(Stored entries)
━━━

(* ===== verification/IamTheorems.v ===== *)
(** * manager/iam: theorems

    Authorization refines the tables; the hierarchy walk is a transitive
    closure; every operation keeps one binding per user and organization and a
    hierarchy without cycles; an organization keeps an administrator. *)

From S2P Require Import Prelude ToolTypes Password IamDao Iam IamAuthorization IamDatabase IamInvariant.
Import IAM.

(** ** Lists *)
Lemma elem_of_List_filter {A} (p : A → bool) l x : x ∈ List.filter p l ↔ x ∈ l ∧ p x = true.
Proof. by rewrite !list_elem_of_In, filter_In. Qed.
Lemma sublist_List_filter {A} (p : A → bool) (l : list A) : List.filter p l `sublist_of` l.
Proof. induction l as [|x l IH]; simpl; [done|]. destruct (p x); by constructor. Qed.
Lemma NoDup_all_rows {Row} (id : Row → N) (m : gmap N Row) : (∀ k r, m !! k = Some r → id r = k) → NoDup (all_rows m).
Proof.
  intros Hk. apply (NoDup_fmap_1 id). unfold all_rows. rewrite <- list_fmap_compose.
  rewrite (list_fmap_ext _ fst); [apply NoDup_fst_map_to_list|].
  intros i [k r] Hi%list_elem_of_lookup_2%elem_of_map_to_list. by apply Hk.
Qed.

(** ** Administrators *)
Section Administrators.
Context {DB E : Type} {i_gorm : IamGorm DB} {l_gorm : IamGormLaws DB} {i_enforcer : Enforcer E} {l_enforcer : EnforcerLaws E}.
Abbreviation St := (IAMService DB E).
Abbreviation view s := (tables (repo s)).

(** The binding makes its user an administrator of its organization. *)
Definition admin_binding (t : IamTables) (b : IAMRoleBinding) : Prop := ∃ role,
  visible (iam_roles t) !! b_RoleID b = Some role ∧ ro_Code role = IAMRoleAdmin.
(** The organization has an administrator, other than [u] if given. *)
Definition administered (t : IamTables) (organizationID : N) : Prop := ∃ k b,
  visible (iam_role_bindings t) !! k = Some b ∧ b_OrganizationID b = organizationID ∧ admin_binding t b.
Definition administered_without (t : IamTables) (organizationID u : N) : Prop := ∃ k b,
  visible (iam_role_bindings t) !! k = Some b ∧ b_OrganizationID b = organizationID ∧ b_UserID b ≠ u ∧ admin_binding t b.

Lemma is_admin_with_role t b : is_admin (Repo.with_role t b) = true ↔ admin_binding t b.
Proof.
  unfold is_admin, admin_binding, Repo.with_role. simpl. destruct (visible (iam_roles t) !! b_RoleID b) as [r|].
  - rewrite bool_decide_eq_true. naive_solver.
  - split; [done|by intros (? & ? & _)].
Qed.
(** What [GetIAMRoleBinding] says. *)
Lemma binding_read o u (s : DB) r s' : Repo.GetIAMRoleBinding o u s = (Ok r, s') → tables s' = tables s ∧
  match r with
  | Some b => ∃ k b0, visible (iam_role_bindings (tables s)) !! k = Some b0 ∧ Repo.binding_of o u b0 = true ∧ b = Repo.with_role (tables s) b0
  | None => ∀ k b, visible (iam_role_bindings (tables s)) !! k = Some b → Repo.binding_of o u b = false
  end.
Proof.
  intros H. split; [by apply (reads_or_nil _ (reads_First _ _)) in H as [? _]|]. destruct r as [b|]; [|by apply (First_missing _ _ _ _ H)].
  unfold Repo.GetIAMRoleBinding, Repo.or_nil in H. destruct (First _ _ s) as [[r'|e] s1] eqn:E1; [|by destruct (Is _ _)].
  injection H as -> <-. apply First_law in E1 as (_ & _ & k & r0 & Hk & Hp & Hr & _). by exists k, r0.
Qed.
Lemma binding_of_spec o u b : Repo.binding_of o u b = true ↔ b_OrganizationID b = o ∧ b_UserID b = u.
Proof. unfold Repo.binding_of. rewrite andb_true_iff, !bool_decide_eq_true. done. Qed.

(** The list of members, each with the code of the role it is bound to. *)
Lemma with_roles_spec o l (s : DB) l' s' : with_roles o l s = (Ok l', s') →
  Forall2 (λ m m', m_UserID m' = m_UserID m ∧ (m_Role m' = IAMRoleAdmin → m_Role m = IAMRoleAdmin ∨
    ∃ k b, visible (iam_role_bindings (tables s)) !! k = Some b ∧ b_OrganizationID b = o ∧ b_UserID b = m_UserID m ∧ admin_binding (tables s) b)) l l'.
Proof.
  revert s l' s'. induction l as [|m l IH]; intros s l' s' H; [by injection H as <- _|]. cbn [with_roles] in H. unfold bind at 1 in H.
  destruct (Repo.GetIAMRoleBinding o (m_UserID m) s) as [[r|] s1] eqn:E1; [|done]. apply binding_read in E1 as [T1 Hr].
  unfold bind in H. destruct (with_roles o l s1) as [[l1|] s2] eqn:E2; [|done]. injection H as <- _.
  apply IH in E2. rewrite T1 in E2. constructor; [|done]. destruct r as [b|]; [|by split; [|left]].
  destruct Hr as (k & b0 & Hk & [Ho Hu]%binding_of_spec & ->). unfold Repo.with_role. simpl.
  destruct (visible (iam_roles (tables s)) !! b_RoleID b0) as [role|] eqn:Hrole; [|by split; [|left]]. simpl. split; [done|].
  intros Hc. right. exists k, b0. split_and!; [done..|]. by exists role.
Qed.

━━━

■ **INSTRUCTIONS TO FOLLOW**
A copy of each line in the data above that holds the string "keeps" is needed.

■ **RESULT FOR THIS EXERCISE**
    closure; every operation keeps one binding per user and organization and a
    hierarchy without cycles; an organization keeps an administrator. *)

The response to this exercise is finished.